TASK STATEMENT: Among the entries below, tally each line where the word "ndiv" appears and state only the total.
[[ RECORDS PROVIDED open ]]
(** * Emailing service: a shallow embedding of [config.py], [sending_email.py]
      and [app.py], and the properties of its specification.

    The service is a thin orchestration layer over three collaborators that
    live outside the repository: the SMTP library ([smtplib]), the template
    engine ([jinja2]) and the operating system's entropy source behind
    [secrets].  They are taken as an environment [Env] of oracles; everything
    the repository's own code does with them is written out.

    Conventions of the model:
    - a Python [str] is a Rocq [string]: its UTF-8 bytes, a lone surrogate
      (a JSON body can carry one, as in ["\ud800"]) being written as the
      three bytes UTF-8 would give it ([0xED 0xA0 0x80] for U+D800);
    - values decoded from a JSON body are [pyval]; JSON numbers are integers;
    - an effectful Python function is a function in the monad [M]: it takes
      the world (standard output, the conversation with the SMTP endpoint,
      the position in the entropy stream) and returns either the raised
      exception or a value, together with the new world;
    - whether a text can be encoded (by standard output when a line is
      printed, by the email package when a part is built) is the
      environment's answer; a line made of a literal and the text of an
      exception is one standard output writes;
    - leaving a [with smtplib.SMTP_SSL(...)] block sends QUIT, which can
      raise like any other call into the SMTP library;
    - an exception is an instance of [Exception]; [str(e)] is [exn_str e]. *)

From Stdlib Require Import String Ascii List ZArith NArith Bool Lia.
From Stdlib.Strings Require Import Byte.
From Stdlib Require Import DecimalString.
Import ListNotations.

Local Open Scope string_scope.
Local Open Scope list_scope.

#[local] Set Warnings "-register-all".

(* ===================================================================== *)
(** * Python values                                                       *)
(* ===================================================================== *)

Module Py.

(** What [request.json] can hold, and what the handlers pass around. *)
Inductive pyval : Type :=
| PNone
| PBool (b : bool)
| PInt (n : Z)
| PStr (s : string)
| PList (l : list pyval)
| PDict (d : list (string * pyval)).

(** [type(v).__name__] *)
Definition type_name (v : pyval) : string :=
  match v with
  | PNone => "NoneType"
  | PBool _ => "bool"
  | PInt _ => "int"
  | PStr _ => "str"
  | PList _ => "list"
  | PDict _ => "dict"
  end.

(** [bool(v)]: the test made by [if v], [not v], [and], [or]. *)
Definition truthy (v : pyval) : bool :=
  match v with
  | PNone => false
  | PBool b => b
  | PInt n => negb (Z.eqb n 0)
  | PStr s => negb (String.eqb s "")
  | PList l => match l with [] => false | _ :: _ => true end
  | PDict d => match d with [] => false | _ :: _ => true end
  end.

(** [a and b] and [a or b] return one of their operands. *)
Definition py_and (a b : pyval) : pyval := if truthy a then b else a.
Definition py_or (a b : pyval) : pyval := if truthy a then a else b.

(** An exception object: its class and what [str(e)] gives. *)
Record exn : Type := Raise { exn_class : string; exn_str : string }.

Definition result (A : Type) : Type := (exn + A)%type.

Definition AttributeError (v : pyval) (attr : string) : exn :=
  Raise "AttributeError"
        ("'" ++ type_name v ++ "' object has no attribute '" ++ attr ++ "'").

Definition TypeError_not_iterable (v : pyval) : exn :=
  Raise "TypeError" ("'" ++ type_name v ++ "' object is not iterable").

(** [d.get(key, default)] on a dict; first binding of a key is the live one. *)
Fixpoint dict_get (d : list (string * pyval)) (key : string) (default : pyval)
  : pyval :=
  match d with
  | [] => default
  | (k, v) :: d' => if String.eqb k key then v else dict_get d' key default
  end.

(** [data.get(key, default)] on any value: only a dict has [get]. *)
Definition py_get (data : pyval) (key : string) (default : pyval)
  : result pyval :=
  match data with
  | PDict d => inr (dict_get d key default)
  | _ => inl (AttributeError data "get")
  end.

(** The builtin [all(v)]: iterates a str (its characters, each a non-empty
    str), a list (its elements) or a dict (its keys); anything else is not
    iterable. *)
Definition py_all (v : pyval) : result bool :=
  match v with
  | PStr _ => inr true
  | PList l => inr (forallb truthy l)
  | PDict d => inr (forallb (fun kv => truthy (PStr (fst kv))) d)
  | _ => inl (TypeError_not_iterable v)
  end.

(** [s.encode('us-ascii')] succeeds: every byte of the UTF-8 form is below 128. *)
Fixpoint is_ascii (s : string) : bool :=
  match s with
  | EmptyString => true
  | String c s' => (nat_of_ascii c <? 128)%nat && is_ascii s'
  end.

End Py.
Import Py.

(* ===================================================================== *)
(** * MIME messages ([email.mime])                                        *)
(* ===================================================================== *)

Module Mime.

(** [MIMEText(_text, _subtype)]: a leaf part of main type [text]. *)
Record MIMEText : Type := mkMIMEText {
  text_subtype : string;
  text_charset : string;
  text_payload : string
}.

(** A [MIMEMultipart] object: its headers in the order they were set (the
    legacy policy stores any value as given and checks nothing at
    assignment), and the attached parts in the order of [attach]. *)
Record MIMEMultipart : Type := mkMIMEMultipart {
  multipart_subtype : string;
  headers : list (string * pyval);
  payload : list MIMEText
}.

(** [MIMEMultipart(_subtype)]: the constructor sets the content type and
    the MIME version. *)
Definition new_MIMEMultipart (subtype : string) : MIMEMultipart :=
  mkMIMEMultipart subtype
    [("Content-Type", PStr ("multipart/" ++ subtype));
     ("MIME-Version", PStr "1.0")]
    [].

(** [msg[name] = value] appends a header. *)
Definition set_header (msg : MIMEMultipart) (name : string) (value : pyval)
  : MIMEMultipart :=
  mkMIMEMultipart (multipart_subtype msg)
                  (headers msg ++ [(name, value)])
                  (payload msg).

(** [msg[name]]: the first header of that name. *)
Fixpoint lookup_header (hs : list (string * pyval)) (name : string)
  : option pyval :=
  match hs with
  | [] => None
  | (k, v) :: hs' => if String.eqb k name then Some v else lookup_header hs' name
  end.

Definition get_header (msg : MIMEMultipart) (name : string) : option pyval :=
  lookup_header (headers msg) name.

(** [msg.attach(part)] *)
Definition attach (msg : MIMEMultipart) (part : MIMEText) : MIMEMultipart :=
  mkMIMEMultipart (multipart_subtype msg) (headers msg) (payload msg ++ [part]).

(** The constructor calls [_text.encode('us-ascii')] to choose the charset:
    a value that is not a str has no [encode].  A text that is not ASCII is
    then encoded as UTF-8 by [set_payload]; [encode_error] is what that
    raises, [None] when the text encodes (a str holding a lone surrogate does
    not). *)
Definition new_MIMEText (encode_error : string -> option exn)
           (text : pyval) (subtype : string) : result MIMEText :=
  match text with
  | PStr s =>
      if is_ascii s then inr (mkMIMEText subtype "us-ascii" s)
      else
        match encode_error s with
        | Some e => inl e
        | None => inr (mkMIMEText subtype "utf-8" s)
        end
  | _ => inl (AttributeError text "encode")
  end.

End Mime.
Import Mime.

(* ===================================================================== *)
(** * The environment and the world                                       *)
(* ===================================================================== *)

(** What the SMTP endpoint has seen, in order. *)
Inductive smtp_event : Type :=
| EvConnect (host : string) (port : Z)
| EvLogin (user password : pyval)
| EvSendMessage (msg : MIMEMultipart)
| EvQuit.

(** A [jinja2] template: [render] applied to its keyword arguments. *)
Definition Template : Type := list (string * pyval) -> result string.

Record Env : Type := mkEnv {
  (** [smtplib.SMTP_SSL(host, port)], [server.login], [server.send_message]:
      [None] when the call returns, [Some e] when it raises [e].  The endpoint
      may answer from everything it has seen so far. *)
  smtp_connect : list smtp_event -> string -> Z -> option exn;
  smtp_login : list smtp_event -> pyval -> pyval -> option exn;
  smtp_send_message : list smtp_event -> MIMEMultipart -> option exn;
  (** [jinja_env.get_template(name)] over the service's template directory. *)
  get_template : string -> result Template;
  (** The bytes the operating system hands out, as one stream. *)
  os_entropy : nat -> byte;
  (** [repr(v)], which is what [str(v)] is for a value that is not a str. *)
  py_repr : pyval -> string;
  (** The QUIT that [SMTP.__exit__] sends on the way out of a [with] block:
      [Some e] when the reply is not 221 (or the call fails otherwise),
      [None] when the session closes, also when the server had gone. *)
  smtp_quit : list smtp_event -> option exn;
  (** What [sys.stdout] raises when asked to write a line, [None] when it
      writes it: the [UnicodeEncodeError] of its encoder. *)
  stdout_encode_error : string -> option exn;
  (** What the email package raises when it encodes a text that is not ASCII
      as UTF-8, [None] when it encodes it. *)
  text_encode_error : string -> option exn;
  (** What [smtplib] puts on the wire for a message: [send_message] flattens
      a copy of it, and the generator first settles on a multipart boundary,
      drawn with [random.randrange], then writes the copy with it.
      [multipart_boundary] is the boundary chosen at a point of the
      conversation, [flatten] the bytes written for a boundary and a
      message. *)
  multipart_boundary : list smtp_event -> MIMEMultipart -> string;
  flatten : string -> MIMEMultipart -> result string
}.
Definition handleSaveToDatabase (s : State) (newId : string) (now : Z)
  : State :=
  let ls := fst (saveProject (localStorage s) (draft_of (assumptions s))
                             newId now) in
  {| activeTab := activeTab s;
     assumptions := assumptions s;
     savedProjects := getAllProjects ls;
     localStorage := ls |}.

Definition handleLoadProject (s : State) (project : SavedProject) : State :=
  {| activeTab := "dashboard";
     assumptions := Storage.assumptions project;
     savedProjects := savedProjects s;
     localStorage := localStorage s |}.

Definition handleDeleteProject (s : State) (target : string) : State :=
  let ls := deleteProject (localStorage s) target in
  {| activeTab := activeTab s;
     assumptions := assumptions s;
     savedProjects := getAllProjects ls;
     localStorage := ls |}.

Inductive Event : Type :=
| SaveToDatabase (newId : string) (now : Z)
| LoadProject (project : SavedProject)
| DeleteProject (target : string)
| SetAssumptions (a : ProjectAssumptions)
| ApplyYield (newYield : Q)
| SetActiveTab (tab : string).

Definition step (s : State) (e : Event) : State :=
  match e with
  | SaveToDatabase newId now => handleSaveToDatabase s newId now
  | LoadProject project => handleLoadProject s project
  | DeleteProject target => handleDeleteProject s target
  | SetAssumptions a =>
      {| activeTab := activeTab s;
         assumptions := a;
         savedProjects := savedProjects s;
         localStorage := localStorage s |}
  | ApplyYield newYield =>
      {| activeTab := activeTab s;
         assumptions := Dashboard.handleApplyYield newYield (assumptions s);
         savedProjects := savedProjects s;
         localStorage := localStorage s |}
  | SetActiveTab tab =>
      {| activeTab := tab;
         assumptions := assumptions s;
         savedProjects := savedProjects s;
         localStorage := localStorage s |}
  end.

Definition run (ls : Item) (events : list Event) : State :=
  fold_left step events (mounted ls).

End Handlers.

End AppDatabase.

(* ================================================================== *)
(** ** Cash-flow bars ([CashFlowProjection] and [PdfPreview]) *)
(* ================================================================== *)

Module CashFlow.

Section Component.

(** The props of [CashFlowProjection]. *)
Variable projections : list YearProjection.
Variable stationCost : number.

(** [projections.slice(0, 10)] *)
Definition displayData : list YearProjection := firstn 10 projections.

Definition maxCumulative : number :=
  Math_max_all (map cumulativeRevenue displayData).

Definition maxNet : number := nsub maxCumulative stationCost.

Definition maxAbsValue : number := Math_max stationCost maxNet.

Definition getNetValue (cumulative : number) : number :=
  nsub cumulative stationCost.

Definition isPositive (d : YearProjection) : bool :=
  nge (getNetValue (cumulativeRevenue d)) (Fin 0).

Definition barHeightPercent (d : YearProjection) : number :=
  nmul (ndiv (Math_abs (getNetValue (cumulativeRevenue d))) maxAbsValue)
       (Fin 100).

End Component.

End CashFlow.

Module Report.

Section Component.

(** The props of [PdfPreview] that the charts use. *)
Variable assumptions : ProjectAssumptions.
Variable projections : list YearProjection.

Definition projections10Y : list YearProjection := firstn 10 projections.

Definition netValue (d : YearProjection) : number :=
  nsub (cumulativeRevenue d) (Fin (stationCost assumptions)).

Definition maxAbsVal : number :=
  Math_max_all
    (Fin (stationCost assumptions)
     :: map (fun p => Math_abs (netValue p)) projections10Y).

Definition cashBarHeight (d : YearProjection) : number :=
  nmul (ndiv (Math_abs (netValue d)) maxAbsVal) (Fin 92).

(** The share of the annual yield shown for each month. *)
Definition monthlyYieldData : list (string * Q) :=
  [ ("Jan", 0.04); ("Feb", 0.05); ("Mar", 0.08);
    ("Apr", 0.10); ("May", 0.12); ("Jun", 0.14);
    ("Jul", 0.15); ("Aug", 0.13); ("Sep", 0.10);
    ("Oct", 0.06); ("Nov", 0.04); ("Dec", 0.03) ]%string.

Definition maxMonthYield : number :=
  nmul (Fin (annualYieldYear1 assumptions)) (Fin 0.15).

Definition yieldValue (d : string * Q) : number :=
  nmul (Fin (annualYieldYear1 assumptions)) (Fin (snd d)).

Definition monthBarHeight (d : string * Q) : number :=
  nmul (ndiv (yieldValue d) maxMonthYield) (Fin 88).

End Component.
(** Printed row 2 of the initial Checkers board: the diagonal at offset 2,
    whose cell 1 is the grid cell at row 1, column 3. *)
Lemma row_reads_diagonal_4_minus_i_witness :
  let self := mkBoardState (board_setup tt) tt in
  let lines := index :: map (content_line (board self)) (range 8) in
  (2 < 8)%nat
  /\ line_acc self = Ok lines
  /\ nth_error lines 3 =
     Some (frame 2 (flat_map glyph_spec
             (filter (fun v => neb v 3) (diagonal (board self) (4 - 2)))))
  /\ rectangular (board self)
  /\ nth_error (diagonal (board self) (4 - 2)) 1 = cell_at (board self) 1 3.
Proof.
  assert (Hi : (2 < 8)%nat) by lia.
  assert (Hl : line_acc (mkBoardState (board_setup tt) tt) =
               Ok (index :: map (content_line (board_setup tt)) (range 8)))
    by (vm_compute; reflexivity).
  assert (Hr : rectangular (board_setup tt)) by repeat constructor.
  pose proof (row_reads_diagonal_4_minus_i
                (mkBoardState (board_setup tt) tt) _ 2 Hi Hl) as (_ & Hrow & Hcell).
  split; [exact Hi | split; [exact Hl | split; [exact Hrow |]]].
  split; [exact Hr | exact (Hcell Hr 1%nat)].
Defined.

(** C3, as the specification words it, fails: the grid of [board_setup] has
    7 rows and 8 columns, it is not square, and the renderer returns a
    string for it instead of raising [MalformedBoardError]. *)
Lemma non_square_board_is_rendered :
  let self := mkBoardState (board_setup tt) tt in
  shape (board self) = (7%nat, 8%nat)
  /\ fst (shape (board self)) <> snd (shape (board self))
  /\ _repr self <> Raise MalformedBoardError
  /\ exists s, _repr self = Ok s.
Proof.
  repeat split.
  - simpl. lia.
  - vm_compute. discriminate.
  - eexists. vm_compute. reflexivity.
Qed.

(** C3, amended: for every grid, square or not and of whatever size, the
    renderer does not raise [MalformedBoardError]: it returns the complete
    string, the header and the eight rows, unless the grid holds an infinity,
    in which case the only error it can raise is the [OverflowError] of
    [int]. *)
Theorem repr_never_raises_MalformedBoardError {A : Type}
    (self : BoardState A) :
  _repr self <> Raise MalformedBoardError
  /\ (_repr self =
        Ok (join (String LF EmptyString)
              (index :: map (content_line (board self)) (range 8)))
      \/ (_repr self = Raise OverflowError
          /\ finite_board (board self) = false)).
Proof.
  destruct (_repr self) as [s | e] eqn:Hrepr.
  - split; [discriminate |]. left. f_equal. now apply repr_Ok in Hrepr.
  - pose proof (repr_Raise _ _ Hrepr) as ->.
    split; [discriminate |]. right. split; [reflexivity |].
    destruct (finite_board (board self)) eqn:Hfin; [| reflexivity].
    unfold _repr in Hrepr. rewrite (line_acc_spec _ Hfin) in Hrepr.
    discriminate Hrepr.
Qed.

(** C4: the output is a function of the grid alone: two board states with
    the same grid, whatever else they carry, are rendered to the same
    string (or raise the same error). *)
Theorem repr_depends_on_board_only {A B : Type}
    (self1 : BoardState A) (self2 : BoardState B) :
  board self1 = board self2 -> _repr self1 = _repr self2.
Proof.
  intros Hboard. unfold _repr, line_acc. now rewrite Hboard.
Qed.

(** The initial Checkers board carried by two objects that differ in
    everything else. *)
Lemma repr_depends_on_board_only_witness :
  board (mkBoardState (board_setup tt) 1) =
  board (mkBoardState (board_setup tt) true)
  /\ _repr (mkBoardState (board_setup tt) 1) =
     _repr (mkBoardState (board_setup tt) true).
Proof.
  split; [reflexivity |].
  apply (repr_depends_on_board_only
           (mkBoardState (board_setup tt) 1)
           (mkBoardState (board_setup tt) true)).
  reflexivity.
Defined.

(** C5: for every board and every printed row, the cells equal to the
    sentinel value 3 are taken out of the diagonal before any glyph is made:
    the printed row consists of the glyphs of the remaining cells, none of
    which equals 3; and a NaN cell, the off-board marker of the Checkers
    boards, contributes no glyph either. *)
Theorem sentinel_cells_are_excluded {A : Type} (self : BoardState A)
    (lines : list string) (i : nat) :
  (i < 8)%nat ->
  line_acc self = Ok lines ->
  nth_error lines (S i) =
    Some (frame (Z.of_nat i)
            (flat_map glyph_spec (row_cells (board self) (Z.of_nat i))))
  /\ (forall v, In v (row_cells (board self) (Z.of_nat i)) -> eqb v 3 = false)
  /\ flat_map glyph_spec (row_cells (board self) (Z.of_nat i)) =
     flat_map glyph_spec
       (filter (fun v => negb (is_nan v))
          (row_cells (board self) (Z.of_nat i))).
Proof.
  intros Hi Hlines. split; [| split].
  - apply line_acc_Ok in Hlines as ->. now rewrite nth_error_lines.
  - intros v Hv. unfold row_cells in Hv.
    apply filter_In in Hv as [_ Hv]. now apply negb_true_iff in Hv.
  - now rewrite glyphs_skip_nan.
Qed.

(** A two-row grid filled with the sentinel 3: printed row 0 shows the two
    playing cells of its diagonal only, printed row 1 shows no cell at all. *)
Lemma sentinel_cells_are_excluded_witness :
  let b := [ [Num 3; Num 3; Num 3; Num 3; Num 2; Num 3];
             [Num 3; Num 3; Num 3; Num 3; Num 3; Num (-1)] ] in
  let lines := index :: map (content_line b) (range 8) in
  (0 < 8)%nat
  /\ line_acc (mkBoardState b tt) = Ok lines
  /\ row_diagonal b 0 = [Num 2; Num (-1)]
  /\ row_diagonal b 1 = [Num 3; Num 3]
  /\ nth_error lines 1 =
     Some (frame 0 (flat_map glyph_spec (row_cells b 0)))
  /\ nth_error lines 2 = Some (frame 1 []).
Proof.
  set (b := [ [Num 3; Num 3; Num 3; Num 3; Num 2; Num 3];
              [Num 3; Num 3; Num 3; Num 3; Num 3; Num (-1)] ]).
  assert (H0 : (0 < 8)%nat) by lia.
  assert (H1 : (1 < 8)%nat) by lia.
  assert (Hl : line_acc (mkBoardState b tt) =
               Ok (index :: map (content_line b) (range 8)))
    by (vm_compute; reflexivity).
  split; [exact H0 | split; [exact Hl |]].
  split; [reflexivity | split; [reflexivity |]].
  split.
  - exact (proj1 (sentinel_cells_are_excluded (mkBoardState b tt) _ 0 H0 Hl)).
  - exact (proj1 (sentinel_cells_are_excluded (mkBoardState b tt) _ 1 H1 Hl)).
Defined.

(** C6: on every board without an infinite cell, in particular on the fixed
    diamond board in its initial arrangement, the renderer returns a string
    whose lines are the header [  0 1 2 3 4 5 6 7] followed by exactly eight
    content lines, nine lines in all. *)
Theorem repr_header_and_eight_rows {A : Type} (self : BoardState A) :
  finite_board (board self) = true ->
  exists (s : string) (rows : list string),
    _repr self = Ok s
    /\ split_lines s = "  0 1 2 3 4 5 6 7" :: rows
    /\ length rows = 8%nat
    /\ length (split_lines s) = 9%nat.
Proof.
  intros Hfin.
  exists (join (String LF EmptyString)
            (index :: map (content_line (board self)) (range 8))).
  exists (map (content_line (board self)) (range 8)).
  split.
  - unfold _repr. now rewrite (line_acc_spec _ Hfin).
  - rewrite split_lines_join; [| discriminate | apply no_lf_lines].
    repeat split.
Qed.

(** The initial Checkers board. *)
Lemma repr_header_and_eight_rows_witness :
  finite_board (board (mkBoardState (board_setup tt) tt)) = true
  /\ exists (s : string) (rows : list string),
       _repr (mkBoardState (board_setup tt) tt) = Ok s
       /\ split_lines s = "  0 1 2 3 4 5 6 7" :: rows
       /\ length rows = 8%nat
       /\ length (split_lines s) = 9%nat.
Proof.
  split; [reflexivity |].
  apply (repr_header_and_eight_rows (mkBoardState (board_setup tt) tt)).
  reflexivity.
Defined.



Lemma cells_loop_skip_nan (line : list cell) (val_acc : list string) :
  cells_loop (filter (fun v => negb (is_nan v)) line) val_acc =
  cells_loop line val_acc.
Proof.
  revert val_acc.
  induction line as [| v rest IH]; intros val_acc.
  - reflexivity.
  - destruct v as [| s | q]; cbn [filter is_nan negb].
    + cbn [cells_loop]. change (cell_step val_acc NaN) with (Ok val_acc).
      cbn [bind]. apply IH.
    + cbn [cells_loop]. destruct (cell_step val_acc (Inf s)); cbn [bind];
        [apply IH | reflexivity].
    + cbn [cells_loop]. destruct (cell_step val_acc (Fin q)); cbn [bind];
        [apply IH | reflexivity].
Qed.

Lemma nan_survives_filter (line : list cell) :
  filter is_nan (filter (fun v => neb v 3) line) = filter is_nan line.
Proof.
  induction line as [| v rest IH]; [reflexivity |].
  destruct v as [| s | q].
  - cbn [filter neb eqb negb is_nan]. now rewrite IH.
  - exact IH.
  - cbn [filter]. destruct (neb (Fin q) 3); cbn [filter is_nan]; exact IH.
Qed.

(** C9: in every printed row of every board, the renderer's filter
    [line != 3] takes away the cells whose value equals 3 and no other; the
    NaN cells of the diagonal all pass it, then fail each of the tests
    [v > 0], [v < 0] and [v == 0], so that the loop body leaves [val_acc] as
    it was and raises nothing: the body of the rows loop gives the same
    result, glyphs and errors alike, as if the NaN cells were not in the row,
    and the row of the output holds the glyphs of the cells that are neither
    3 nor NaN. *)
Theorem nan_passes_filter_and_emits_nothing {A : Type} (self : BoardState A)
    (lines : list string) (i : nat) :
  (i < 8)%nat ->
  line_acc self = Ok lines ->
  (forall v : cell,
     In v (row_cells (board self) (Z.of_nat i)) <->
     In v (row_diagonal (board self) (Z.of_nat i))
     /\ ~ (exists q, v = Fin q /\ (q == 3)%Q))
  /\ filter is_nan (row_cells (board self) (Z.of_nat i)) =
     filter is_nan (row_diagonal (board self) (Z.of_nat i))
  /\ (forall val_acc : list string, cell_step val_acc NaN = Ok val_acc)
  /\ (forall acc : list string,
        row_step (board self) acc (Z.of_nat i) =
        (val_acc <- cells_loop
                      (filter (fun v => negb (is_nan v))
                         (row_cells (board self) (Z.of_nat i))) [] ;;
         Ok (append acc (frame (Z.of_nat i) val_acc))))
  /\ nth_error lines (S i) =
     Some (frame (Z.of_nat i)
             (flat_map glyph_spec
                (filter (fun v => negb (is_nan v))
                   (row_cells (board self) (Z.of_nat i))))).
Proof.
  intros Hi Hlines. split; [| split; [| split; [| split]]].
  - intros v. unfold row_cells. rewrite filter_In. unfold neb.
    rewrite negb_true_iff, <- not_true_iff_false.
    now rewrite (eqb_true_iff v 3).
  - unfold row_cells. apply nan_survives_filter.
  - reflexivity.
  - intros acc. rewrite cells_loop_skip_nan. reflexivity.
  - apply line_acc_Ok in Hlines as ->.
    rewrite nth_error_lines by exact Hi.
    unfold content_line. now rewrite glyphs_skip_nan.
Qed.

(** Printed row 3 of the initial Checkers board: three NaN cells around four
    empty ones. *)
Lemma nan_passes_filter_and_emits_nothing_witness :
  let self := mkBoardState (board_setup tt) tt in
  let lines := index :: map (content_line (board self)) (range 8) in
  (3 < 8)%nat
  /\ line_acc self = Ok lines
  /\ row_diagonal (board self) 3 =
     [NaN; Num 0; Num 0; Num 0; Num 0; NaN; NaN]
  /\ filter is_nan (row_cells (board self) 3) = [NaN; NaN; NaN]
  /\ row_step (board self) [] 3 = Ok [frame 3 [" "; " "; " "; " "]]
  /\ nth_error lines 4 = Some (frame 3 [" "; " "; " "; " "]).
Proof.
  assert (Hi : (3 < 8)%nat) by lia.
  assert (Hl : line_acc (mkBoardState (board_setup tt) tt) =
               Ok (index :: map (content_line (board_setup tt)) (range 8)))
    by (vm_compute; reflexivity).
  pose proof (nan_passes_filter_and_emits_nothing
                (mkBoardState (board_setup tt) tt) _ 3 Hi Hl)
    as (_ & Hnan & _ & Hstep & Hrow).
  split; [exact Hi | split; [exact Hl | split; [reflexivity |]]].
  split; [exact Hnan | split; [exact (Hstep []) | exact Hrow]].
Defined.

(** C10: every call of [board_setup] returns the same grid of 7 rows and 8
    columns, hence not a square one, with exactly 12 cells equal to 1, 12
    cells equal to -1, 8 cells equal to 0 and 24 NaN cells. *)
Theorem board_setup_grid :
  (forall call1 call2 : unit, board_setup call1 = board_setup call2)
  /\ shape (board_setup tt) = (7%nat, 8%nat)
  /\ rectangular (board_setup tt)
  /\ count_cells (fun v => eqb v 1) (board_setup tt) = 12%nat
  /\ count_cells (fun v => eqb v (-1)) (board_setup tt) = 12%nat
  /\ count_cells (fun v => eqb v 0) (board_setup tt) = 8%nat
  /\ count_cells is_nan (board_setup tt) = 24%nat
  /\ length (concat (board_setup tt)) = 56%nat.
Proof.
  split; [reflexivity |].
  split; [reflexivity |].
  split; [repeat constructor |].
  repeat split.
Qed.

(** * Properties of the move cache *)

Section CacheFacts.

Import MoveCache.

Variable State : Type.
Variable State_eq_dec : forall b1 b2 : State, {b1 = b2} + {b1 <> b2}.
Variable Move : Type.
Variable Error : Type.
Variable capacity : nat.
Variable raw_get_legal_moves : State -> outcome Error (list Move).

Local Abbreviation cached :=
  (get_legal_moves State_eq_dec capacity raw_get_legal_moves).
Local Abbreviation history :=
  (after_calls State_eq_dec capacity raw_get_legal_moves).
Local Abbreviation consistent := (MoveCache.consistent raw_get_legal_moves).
[[ RECORDS PROVIDED closed ]]
PROBLEM SOLUTION: 3